EXERCISE PROMPT
Below are records; reproduce exactly the lines from the one that has "(** An exciter" through the one that has "Definition has_receiver (e", ends included, and nothing more.

Stored data entries
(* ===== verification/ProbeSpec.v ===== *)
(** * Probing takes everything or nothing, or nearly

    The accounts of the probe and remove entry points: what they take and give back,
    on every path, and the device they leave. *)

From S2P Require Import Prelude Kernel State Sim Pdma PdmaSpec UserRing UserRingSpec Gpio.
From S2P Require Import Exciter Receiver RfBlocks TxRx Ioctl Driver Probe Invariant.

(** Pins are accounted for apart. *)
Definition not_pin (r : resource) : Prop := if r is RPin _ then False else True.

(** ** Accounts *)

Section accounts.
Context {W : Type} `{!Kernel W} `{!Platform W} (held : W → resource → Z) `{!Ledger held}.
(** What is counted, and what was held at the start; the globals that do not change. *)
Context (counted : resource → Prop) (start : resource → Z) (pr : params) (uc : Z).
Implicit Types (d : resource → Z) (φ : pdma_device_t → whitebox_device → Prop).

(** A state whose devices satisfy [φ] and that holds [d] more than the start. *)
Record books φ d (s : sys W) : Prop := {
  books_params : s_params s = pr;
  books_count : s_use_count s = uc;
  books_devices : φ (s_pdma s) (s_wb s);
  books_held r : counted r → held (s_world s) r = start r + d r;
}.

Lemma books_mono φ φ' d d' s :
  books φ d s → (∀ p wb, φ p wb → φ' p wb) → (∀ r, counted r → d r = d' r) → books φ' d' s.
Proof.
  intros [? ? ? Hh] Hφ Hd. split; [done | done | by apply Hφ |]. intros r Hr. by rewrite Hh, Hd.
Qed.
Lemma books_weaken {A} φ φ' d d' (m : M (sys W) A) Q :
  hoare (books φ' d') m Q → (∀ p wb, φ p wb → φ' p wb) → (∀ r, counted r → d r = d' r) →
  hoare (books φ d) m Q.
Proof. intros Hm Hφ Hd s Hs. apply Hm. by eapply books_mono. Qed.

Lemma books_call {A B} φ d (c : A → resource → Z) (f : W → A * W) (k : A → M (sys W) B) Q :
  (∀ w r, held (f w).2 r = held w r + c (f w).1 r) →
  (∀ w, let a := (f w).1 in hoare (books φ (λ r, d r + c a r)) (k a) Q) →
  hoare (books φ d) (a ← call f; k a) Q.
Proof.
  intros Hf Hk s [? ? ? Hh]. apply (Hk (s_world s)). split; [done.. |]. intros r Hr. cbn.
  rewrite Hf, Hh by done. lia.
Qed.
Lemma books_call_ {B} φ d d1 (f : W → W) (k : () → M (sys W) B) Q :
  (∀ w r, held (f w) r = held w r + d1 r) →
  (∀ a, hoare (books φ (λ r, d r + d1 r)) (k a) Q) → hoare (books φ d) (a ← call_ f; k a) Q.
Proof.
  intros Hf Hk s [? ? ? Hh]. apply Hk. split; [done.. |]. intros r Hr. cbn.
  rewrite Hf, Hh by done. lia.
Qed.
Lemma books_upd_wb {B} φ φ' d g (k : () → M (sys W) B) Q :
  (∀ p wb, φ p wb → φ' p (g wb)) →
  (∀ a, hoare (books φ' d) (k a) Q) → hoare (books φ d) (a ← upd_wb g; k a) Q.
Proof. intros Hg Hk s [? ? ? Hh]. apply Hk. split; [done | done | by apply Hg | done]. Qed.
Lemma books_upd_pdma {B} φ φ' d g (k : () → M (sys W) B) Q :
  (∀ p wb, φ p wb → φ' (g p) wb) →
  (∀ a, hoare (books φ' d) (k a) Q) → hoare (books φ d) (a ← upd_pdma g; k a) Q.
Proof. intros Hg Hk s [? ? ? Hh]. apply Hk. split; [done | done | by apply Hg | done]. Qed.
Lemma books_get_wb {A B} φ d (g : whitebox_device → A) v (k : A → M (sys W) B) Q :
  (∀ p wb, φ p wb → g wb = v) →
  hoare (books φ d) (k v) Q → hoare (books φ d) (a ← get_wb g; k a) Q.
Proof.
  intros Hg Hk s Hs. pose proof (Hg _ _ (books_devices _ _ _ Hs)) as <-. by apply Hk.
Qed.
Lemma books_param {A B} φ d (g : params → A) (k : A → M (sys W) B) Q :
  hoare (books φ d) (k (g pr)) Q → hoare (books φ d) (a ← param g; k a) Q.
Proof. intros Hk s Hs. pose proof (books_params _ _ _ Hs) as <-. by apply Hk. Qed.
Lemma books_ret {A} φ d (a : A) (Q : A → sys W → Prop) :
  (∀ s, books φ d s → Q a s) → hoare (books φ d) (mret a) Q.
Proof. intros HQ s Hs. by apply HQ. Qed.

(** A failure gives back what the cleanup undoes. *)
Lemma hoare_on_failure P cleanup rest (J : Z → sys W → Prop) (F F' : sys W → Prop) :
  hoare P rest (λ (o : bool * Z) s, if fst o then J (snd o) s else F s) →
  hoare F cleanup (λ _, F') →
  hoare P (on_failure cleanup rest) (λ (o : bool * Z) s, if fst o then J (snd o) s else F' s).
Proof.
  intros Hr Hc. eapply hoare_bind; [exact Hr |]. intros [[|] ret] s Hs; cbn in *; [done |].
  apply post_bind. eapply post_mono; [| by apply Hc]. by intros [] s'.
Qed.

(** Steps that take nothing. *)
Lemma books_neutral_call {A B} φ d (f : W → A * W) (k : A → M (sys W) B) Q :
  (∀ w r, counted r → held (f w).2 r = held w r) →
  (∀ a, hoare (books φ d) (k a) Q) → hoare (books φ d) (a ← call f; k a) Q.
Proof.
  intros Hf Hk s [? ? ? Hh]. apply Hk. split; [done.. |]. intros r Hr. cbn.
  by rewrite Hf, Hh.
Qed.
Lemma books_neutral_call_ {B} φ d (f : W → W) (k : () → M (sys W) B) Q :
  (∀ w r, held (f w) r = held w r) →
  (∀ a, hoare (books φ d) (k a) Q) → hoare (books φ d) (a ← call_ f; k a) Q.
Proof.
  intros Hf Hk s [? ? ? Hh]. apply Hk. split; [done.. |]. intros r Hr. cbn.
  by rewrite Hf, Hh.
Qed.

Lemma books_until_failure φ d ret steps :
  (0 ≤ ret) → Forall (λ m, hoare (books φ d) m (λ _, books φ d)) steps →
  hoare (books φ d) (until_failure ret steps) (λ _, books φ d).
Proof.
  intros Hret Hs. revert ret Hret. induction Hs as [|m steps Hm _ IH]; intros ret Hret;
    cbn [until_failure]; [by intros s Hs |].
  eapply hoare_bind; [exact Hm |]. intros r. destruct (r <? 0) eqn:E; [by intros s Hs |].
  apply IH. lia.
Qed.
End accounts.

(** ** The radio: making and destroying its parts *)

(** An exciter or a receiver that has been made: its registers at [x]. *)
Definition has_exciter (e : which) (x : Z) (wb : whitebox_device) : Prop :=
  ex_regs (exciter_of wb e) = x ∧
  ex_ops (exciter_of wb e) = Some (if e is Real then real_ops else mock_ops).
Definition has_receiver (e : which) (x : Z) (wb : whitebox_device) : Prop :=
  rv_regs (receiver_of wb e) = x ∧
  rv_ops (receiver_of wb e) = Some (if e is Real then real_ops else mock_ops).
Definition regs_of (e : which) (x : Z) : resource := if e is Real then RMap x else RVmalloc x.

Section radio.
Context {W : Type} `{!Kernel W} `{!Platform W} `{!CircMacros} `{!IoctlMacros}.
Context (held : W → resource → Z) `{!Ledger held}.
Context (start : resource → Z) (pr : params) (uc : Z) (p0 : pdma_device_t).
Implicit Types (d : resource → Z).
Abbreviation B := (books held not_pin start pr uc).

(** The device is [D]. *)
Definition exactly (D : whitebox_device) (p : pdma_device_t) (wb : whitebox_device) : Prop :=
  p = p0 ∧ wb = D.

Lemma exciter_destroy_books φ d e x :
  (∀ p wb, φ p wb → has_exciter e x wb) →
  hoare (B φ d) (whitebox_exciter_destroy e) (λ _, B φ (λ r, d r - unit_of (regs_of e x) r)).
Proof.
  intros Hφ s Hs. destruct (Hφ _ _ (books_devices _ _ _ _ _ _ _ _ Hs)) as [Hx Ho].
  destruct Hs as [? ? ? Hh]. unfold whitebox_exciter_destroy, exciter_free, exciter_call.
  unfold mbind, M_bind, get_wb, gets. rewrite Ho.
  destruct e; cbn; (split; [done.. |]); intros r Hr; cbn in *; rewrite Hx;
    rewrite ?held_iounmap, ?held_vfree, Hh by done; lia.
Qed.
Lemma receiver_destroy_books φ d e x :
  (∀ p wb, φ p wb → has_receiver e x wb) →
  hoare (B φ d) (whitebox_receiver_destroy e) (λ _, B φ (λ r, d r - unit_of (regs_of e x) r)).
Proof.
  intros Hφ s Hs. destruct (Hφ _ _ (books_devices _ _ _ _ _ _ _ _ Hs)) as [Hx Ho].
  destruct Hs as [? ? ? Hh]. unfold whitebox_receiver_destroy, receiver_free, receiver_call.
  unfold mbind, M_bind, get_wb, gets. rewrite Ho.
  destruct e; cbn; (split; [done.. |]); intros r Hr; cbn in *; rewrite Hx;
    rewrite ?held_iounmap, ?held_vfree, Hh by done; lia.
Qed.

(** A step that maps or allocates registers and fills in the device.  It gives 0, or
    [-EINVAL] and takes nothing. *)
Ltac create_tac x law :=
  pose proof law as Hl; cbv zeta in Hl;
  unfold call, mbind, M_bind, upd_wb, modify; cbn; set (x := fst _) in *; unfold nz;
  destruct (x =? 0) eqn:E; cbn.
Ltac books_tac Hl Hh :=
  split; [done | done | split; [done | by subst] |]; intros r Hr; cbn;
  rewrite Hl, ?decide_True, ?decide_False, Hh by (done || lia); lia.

PROBLEM SOLUTION
(** An exciter or a receiver that has been made: its registers at [x]. *)
Definition has_exciter (e : which) (x : Z) (wb : whitebox_device) : Prop :=
  ex_regs (exciter_of wb e) = x ∧
  ex_ops (exciter_of wb e) = Some (if e is Real then real_ops else mock_ops).
Definition has_receiver (e : which) (x : Z) (wb : whitebox_device) : Prop :=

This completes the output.